Saturday, December 15, 2012

Holiday Romance: Glass Heart by Amy Garvey


Sequel to Cold Kiss
Romance : Two Snowflakes!
That Holiday Feeling: Three Snowflakes!

When I first learned of the sequel to Cold Kiss I was a little surprised. The story of Wren , Gabriel and Danny seemed very much resolved in the previous book. However there are some interesting plot developments that justify some exploration in a sequel.
You could read Glass Heart on it's own but I would suggest getting Cold kiss because its wonderful!

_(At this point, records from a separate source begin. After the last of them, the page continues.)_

(* ===== verification/Mirror.v ===== *)
(** * Indexer: the local mirror of the vault's Merkle tree ([zkapi-indexer]:
    events.rs, tree_mirror.rs, service.rs)

    The mirror consumes contract events.  [note_view] is the abstract view: what
    one note's events say about its leaf, independent of every other note. *)
From S2P Require Import Prelude Felt Types Group Ark CoreV2 Merkle.

Inductive VaultEvent : Type :=
| NoteDeposited (note_id : Z) (commitment : Felt252) (amount expiry_ts : Z) (new_root : Felt252)
| MutualClose (note_id : Z) (nullifier : Felt252) (final_balance : Z)
| EscapeWithdrawalInitiated (note_id : Z) (nullifier : Felt252)
    (final_balance challenge_deadline : Z) (new_root : Felt252)
| EscapeWithdrawalChallenged (note_id : Z) (nullifier restored_root : Felt252)
| EscapeWithdrawalFinalized (note_id : Z) (nullifier : Felt252) (final_balance : Z)
| ExpiredClaimed (note_id deposit_amount : Z) (new_root : Felt252).

Definition event_note (ev : VaultEvent) : Z :=
  match ev with
  | NoteDeposited n _ _ _ _ | MutualClose n _ _ | EscapeWithdrawalInitiated n _ _ _ _
  | EscapeWithdrawalChallenged n _ _ | EscapeWithdrawalFinalized n _ _
  | ExpiredClaimed n _ _ => n
  end.

Record TreeMirror : Type := {
  tree : MerkleTree;
  original_leaves : gmap Z Felt252;
}.

Section mirror.
Context {A : Ark}.

Definition mirror_new : TreeMirror := {| tree := Merkle.new; original_leaves := ∅ |}.

Definition mirror_root (m : TreeMirror) : Felt252 := Merkle.root (tree m).
Definition next_note_id (m : TreeMirror) : Z := Merkle.next_index (tree m).
Definition get_path (m : TreeMirror) (note_id : Z) : vec Felt252 MERKLE_DEPTH :=
  Merkle.get_siblings (tree m) note_id.
Definition get_zero_path (m : TreeMirror) (note_id : Z) : vec Felt252 MERKLE_DEPTH :=
  Merkle.get_siblings (tree m) note_id.
Definition mirror_get_leaf (m : TreeMirror) (note_id : Z) : Felt252 :=
  Merkle.get_leaf (tree m) note_id.

Definition with_tree (m : TreeMirror) (t : MerkleTree) : TreeMirror :=
  {| tree := t; original_leaves := original_leaves m |}.

Definition process_event (m : TreeMirror) (event : VaultEvent) : TreeMirror :=
  match event with
  | NoteDeposited note_id commitment amount expiry_ts _ =>
      let leaf := compute_note_leaf note_id commitment amount expiry_ts in
      {| tree := set_leaf (tree m) note_id leaf;
         original_leaves := <[note_id := leaf]> (original_leaves m) |}
  | MutualClose note_id _ _ => with_tree m (set_leaf (tree m) note_id ZERO)
  | EscapeWithdrawalInitiated note_id _ _ _ _ => with_tree m (set_leaf (tree m) note_id ZERO)
  | EscapeWithdrawalChallenged note_id _ _ =>
      match original_leaves m !! note_id with
      | Some original => with_tree m (set_leaf (tree m) note_id original)
      | None => m
      end
  | EscapeWithdrawalFinalized _ _ _ => m
  | ExpiredClaimed note_id _ _ => with_tree m (set_leaf (tree m) note_id ZERO)
  end.

Definition process_events (m : TreeMirror) (events : list VaultEvent) : TreeMirror :=
  foldl process_event m events.

(** service.rs: the read endpoints.  The [RwLock] is never poisoned (no writer
    panics), so [read().unwrap()] returns the mirror. *)
Record IndexerService : Type := { mirror : TreeMirror }.
Definition service_get_root (s : IndexerService) : Felt252 := mirror_root (mirror s).
Definition service_get_next_note_id (s : IndexerService) : Z := next_note_id (mirror s).
Definition service_get_note_path (s : IndexerService) (n : Z) : vec Felt252 MERKLE_DEPTH :=
  get_path (mirror s) n.
Definition service_get_zero_path (s : IndexerService) (n : Z) : vec Felt252 MERKLE_DEPTH :=
  get_zero_path (mirror s) n.
Definition service_get_leaf (s : IndexerService) (n : Z) : Felt252 := mirror_get_leaf (mirror s) n.

(** ** Abstract view of one note *)

Record note_view : Type := { nv_leaf : Felt252; nv_original : option Felt252 }.

Definition note_fresh : note_view := {| nv_leaf := ZERO; nv_original := None |}.

Definition note_step (n : Z) (v : note_view) (ev : VaultEvent) : note_view :=
  if decide (event_note ev = n) then
    match ev with
    | NoteDeposited n c a e _ =>
        let leaf := note_leaf n c a e in {| nv_leaf := leaf; nv_original := Some leaf |}
    | EscapeWithdrawalChallenged _ _ _ =>
        {| nv_leaf := default (nv_leaf v) (nv_original v); nv_original := nv_original v |}
    | EscapeWithdrawalFinalized _ _ _ => v
    | _ => {| nv_leaf := ZERO; nv_original := nv_original v |}
    end
  else v.

Definition note_after (n : Z) (events : list VaultEvent) : note_view :=
  foldl (note_step n) note_fresh events.

(** The mirror shows the view of every note. *)
Definition shows (m : TreeMirror) (n : Z) (v : note_view) : Prop :=
  mirror_get_leaf m n = nv_leaf v ∧ original_leaves m !! n = nv_original v.

Definition mirror_inv (m : TreeMirror) : Prop := tree_reach (tree m) ∧ next_note_id m = 0%Z.

Lemma process_event_inv m ev :
  mirror_inv m → fits 32 (event_note ev) → mirror_inv (process_event m ev).
Proof.
  intros [Hr Hn] Hf. destruct ev; cbn [process_event event_note] in *;
    try (split; [by apply reach_set|exact Hn]); [|done].
  destruct (original_leaves m !! note_id); [|done]. split; [by apply reach_set|exact Hn].
Qed.

Lemma shows_set_leaf m n v note_id value orig :
  tree_reach (tree m) →
  shows m n v →
  shows {| tree := set_leaf (tree m) note_id value; original_leaves := orig |} n
    {| nv_leaf := if decide (n = note_id) then value else nv_leaf v;
       nv_original := orig !! n |}.
Proof.
  intros (Ht & _ & _)%tree_reach_wf [Hl Ho]. split; [|done].
  unfold mirror_get_leaf. cbn [tree nv_leaf]. rewrite get_leaf_set by done.
  by destruct (decide (n = note_id)).
Qed.

Lemma shows_step m n v ev :
  tree_reach (tree m) → shows m n v → shows (process_event m ev) n (note_step n v ev).
Proof.
  intros Hr Hs. unfold note_step. pose proof Hs as [Hl Ho].
  destruct ev as [k c a e r|k x b|k x b d r|k x r|k x b|k a r];
    cbn [process_event event_note]; try done; [|..].
  1: { destruct (shows_set_leaf m n v k (note_leaf k c a e)
         (<[k := note_leaf k c a e]> (original_leaves m)) Hr Hs) as [H1 H2].
       destruct (decide (k = n)) as [->|Hne].
       - rewrite decide_True in H1 by done. split; [exact H1|]. etrans; [exact H2|]. apply lookup_insert_eq.
       - rewrite decide_False in H1 by done. split; [exact H1|]. etrans; [exact H2|].
         etrans; [exact (lookup_insert_ne _ _ _ _ Hne)|exact Ho]. }
  3: { destruct (original_leaves m !! k) as [o|] eqn:Ek.
       - destruct (shows_set_leaf m n v k o (original_leaves m) Hr Hs) as [H1 H2].
         destruct (decide (k = n)) as [->|Hne].
         + rewrite decide_True in H1 by done. split; [|exact Ho].
           rewrite Ek in Ho. rewrite <- Ho. exact H1.
         + rewrite decide_False in H1 by done. by split.
       - destruct (decide (k = n)) as [->|Hne]; [|done].
         split; [|exact Ho]. rewrite Ek in Ho. rewrite <- Ho. exact Hl. }
  all: try by destruct (decide (k = n)).
  all: destruct (shows_set_leaf m n v k ZERO (original_leaves m) Hr Hs) as [H1 H2];
    destruct (decide (k = n)) as [->|Hne];
    [rewrite decide_True in H1 by done|rewrite decide_False in H1 by done]; by split.
Qed.

Lemma process_events_sim m n v events :
  mirror_inv m → shows m n v → Forall (λ ev, fits 32 (event_note ev)) events →
  mirror_inv (process_events m events) ∧
  shows (process_events m events) n (foldl (note_step n) v events).
Proof.
  intros Hm Hs Hf. revert m v Hm Hs. induction Hf as [|ev events Hev _ IH]; intros m v Hm Hs;
    [done|]. cbn. apply IH; [by apply process_event_inv|apply shows_step; [apply Hm|done]].
Qed.

Lemma mirror_new_inv : mirror_inv mirror_new.
Proof. split; [apply reach_new|done]. Qed.

Lemma mirror_new_shows n : shows mirror_new n note_fresh.
Proof. split; [apply get_leaf_new|done]. Qed.

(** C37. The mirror refines the event history: after any sequence of events, the
    leaf and the remembered original of each note are those of the note's own
    events, and the root is the Merkle root of these leaves, for which the
    served paths verify. *)
Theorem mirror_refines_events events n :
  Forall (λ ev, fits 32 (event_note ev)) events →
  let m := process_events mirror_new events in
  mirror_get_leaf m n = nv_leaf (note_after n events) ∧
  original_leaves m !! n = nv_original (note_after n events) ∧
  mirror_root m = ref_root (λ k, nv_leaf (note_after k events)) ∧
  (fits 32 n → verify_membership (mirror_root m) n (mirror_get_leaf m n) (get_path m n) = true).
Proof.
  intros Hf m.
  assert (∀ k, mirror_inv m ∧ shows m k (note_after k events)) as Hall.
  { intros k. apply process_events_sim; [apply mirror_new_inv|apply mirror_new_shows|done]. }
  destruct (Hall n) as [[Hr _] [Hl Ho]]. split; [done|]. split; [done|].
  apply tree_reach_wf in Hr as (Ht & _ & _). split.
  - etrans; [exact (root_ref _ Ht)|]. apply ref_root_ext. intros k _. apply (Hall k).
  - intros Hn. apply verify_membership_true. by apply compute_root_get.
Qed.

(** A challenged escape withdrawal leaves no trace: initiating it zeroes the
    leaf, challenging it restores the root the mirror had before. *)
Theorem mirror_challenge_restores events n x b d r x' r' :
  Forall (λ ev, fits 32 (event_note ev)) events → fits 32 n →
  let m := process_events mirror_new events in
  original_leaves m !! n = Some (mirror_get_leaf m n) →
  let m' := process_event m (EscapeWithdrawalInitiated n x b d r) in
  mirror_get_leaf m' n = ZERO ∧
  mirror_root (process_event m' (EscapeWithdrawalChallenged n x' r')) = mirror_root m.
Proof.
  intros Hf Hn m Ho m'.
  destruct (process_events_sim mirror_new n note_fresh events mirror_new_inv
    (mirror_new_shows n) Hf) as [[Hr _] _]. fold m in Hr.
  apply tree_reach_wf in Hr as (Ht & _ & _). destruct Hn as [Hn0 Hn1].
  assert (tree_wf (set_leaf (tree m) n ZERO)) as Ht' by by apply set_leaf_wf.
  split.
  - unfold mirror_get_leaf, m'. cbn [process_event with_tree tree].
    by rewrite get_leaf_set, decide_True by done.
  - unfold m'. cbn [process_event with_tree tree original_leaves]. rewrite Ho.
    cbn [with_tree tree]. apply root_ext; [by apply set_leaf_wf|done|].
    intros i _. cbn [tree with_tree]. rewrite !get_leaf_set by done.
    by destruct (decide (i = n)) as [->|].
Qed.

(** The mirror's note counter never moves: deposits write leaves by index
    and do not go through [insert], so [next_note_id] answers 0 for ever. *)
Theorem mirror_next_note_id_stuck events :
  Forall (λ ev, fits 32 (event_note ev)) events →
  service_get_next_note_id {| mirror := process_events mirror_new events |} = 0%Z.
Proof.
  intros Hf. unfold service_get_next_note_id. cbn [mirror].
  apply (process_events_sim mirror_new 0 note_fresh events mirror_new_inv (mirror_new_shows 0) Hf).
Qed.
End mirror.

(** ** Witnesses *)
#[local] Existing Instance Toy.

Definition sample_events : list VaultEvent :=
  [NoteDeposited 0 ONE 100 1000 ZERO; NoteDeposited 1 ONE 50 1000 ZERO;
   MutualClose 0 ONE 40].

Lemma sample_events_fit : Forall (λ ev, fits 32 (event_note ev)) sample_events.
Proof. repeat constructor; vm_compute; reflexivity || discriminate. Qed.

Lemma mirror_refines_events_witness :
  let m := process_events mirror_new sample_events in
  mirror_get_leaf m 0 = ZERO ∧ mirror_get_leaf m 1 = note_leaf 1 ONE 50 1000 ∧
  mirror_get_leaf m 1 = nv_leaf (note_after 1 sample_events).
Proof.
  split; [vm_compute; reflexivity|]. split; [vm_compute; reflexivity|].
  exact (proj1 (mirror_refines_events sample_events 1 sample_events_fit)).
Defined.

Lemma mirror_challenge_restores_witness :
  let m := process_events mirror_new sample_events in
  mirror_root (process_event (process_event m (EscapeWithdrawalInitiated 1 ONE 30 9 ZERO))
    (EscapeWithdrawalChallenged 1 ONE ZERO)) = mirror_root m.
Proof.
  assert (fits 32 1) as H1 by by split.
  assert (original_leaves (process_events mirror_new sample_events) !! 1%Z
    = Some (mirror_get_leaf (process_events mirror_new sample_events) 1)) as H2
    by (vm_compute; reflexivity).
  exact (proj2 (mirror_challenge_restores sample_events 1 ONE 30 9 ZERO ONE ZERO
    sample_events_fit H1 H2)).
Defined.

Lemma mirror_next_note_id_stuck_witness :
  length sample_events = 3%nat ∧
  service_get_next_note_id {| mirror := process_events mirror_new sample_events |} = 0%Z.
Proof.
  split; [reflexivity|exact (mirror_next_note_id_stuck sample_events sample_events_fit)].
Defined.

In Glass Heart several months have passed since the events of Cold Kiss and Christmas is fast approaching. Wren and Gabriel have comfortably fit into each others lives. They have fallen into intimate but not boring routines: meeting each other at the school lockers, visiting each other at work, and spending many Friday evenings wrapped in each others arms.
It is in these scenes that Garvey's writing skills shine. Amy takes mere words and strings them into magical chains of narrative that draws you into the emotion of the scenes. Whether she is describing the environs of the gangs coffee shop Bliss, the  bonding sessions between Wren, Jess, and Darcia (her best friends) or the tension Wren's sister Robin is experiencing, the reader is intimately involved.

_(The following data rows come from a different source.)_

(** A concrete text without underscores. *)
#[local] Ltac no_underscore :=
  let Hin := fresh in vm_compute; intros Hin;
  repeat (apply elem_of_cons in Hin as [Hin|Hin]; [discriminate Hin|]);
  by apply not_elem_of_nil in Hin.

(** Digits hold no underscore, so no marker. *)
Lemma hex_encode_plain l : x5f ∉ hex_encode l.
Proof.
  intros (b & Hin & _)%list_elem_of_bind. revert Hin. destruct b; no_underscore.
Qed.

Lemma field_hex_plain {F} `{!PrimeField F} (v : F) : x5f ∉ str_bytes (field_hex v).
Proof.
  unfold field_hex. rewrite str_bytes_app, str_bytes_of. intros [H|H]%elem_of_app.
  - revert H. no_underscore.
  - by apply hex_encode_plain in H.
Qed.

Lemma poseidon_fillable : fillable poseidon_template = true.
Proof. vm_compute. reflexivity. Qed.

Lemma groth16_fillable : fillable groth16_template = true.
Proof. vm_compute. reflexivity. Qed.

Lemma pretty_N_go_plain x s : x5f ∉ str_bytes s → x5f ∉ str_bytes (pretty_N_go x s).
Proof.
  revert s. induction (N.lt_wf_0 x) as [x _ IH]; intros s Hs.
  destruct (decide (x = 0)%N) as [->|Hx]; [by rewrite pretty_N_go_0|].
  rewrite pretty_N_go_step by lia. apply IH; [by apply N.div_lt; lia|].
  change (str_bytes (String ?a s)) with (Ascii.byte_of_ascii a :: str_bytes s).
  apply not_elem_of_cons. split; [|done]. unfold pretty_N_char.
  repeat case_match; discriminate.
Qed.

Lemma pretty_nat_plain (n : nat) : x5f ∉ str_bytes (pretty n).
Proof.
  unfold pretty, pretty_nat, pretty, pretty_N. case_decide; [|apply pretty_N_go_plain]; no_underscore.
Qed.

Lemma inert_plain pat l : head pat = Some x5f → x5f ∉ l → inert pat l.
Proof. destruct pat as [|p pat]; [done|]. intros [= ->]. apply inert_free. Qed.

(** The values filled in: none holds a marker. *)
Section values.
Context {A : Ark} {PS : ProofSystem} {KM : KeyMaterial}.

#[local] Ltac pass := repeat (rewrite ?str_bytes_app, ?str_bytes_of; first
  [ apply inert_app | apply inert_plain; [reflexivity|apply field_hex_plain || apply pretty_nat_plain]
  | apply safe_inert; vm_compute; reflexivity ]).

Lemma ic_cases_inert pat index points :
  pat = str_bytes "__REQUEST_VK__" ∨ pat = str_bytes "__WITHDRAWAL_VK__" →
  inert pat (str_bytes (ic_cases index points)).
Proof.
  intros Hp. revert index. induction points as [|point points IH]; intros index.
  - apply inert_nil.
  - cbn [ic_cases]. unfold solidity_g1. rewrite !str_bytes_app.
    repeat apply inert_app; try apply IH; destruct Hp as [->| ->]; pass.
Qed.

Lemma vk_functions_inert pat prefix key :
  pat = str_bytes "__REQUEST_VK__" ∨ pat = str_bytes "__WITHDRAWAL_VK__" →
  prefix = "request" ∨ prefix = "withdrawal" →
  inert pat (str_bytes (solidity_vk_functions prefix key)).
Proof.
  intros Hp Hx. unfold solidity_vk_functions, vk_function.
  rewrite !str_bytes_app. repeat apply inert_app; try (by apply ic_cases_inert).
  all: unfold solidity_g1, solidity_g2; destruct Hp as [->| ->], Hx as [->| ->]; pass.
Qed.
End values.

(** ** Properties *)

Section properties.
Context {A : Ark} {PS : ProofSystem} {KM : KeyMaterial}.

Lemma fill_mds_foldl index mds source :
  fill_mds index mds source =
  foldl (λ source h, replace source h.1 h.2) source
    (zip ((λ i, "__M" +:+ pretty i +:+ "__") <$> seq index (length mds)) mds).
Proof.
  revert index source. induction mds as [|v mds IH]; intros index source; [done|].
  cbn [fill_mds length seq fmap list_fmap zip zip_with foldl]. apply IH.
Qed.

(** C10. The generated contracts: filling the markers one after the other, as the
    setup does, gives the templates with every marker replaced by its own value
    and nothing else changed: the round constants and the nine matrix entries in
    order, and the accessors of the two verifying keys. *)
Theorem generated_sources_filled request_key withdrawal_key :
  length (concat (pc_mds _ poseidon_config)) = 9%nat →
  poseidon_solidity_source =
    fill poseidon_template (round_constants :: (field_hex <$> concat (pc_mds _ poseidon_config))) ∧
  marker_names poseidon_template = ["__ROUND_CONSTANTS__"; "__M0__"; "__M1__"; "__M2__"; "__M3__";
    "__M4__"; "__M5__"; "__M6__"; "__M7__"; "__M8__"] ∧
  groth16_solidity_source request_key withdrawal_key =
    fill groth16_template [solidity_vk_functions "request" request_key;
                           solidity_vk_functions "withdrawal" withdrawal_key] ∧
  marker_names groth16_template = ["__REQUEST_VK__"; "__WITHDRAWAL_VK__"].
Proof.
  intros Hmds.
  assert (marker_names poseidon_template = "__ROUND_CONSTANTS__" ::
    ((λ i : nat, "__M" +:+ pretty i +:+ "__") <$> seq 0 9)) as Hp by (vm_compute; reflexivity).
  assert (marker_names groth16_template = ["__REQUEST_VK__"; "__WITHDRAWAL_VK__"]) as Hg
    by (vm_compute; reflexivity).
  assert ((markers_of groth16_template).2.*1 = [str_bytes "__REQUEST_VK__"; str_bytes "__WITHDRAWAL_VK__"])
    as Hgb by (vm_compute; reflexivity).
  assert (forallb (λ p, bool_decide (head p = Some x5f)) (markers_of poseidon_template).2.*1 = true)
    as Hpb by (vm_compute; reflexivity).
  split; [|split; [vm_compute; reflexivity|split; [|exact Hg]]].
  - rewrite <- (replaces_fill poseidon_template); [|exact poseidon_fillable| |].
    + rewrite Hp. unfold poseidon_solidity_source. by rewrite fill_mds_foldl, length_fmap, Hmds.
    + rewrite Hp. cbn [length]. by rewrite !length_fmap, Hmds, length_seq.
    + intros pat v Hpat Hv. rewrite List.forallb_forall in Hpb.
      apply list_elem_of_In, Hpb, bool_decide_eq_true in Hpat. apply inert_plain; [done|].
      apply elem_of_cons in Hv as [->|(x & -> & _)%list_elem_of_fmap]; [|apply field_hex_plain].
      unfold round_constants. rewrite str_bytes_of.
      intros (x & Hx & _)%list_elem_of_bind. by apply hex_encode_plain in Hx.
  - rewrite <- (replaces_fill groth16_template); [|exact groth16_fillable|by rewrite Hg|].
    + rewrite Hg. unfold groth16_solidity_source. cbn [zip zip_with foldl fst snd]. reflexivity.
    + intros pat v Hpat Hv. rewrite Hgb in Hpat.
      assert (pat = str_bytes "__REQUEST_VK__" ∨ pat = str_bytes "__WITHDRAWAL_VK__") as Hp'.
      { apply elem_of_cons in Hpat as [->|Hpat%list_elem_of_singleton]; [by left|by right]. }
      apply elem_of_cons in Hv as [Ev|Ev%list_elem_of_singleton]; rewrite Ev.
      * exact (vk_functions_inert _ _ _ Hp' (or_introl eq_refl)).
      * exact (vk_functions_inert _ _ _ Hp' (or_intror eq_refl)).
Qed.
End properties.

The arrival of Christmas adds a new twist to the dynamic of Wrens family and her relationship with Gabriel. Wren's mother decides that Gabriel and his sister Olivia should  come to the holiday dinner, Wren is stressing about what type of gift to give Gabriel, and Robin is livid that the father they have recently discovered is still alive, isn't going to join in the family festivities.
With all this stress it is understandable that Wren would find solace in using her magical gifts. Something just clicks into place when Wren uses her powers to levitate, clean the counters at Bliss, or make a magical gift for Gabriel.
Yet Gabriel is not pleased, and though he isn't forcing his own psychic gifts on Wren to learn her secrets or understand what she is feeling about magic his message to her is clear. He wants her to stop, to be careful, to not be herself.
The pain of this makes Wren careless and fair game for two teens who also have magical powers. Teens who like to "play" with their gifts, very destructive and murderous games.
I really enjoyed seeing the culmination of Wren and Gabriel's relationship, but Wren seemed to have lost the strength and knowledge she gained in Cold Kiss.
She is easily hurt and lashes out a Gabriel who is just trying to keep her safe. There is a subplot in the book about a missing kid that ties into Wren's adventures with Bay and Fiona but it seemed to just drag the book down.
I was much more interested in Wren's sister Robin and her journey but this plot point was only superficially resolved.
There are bright points in the book and glimpses of what I loved in Cold Kiss, but a lot of it was slow. I did enjoy the ending however.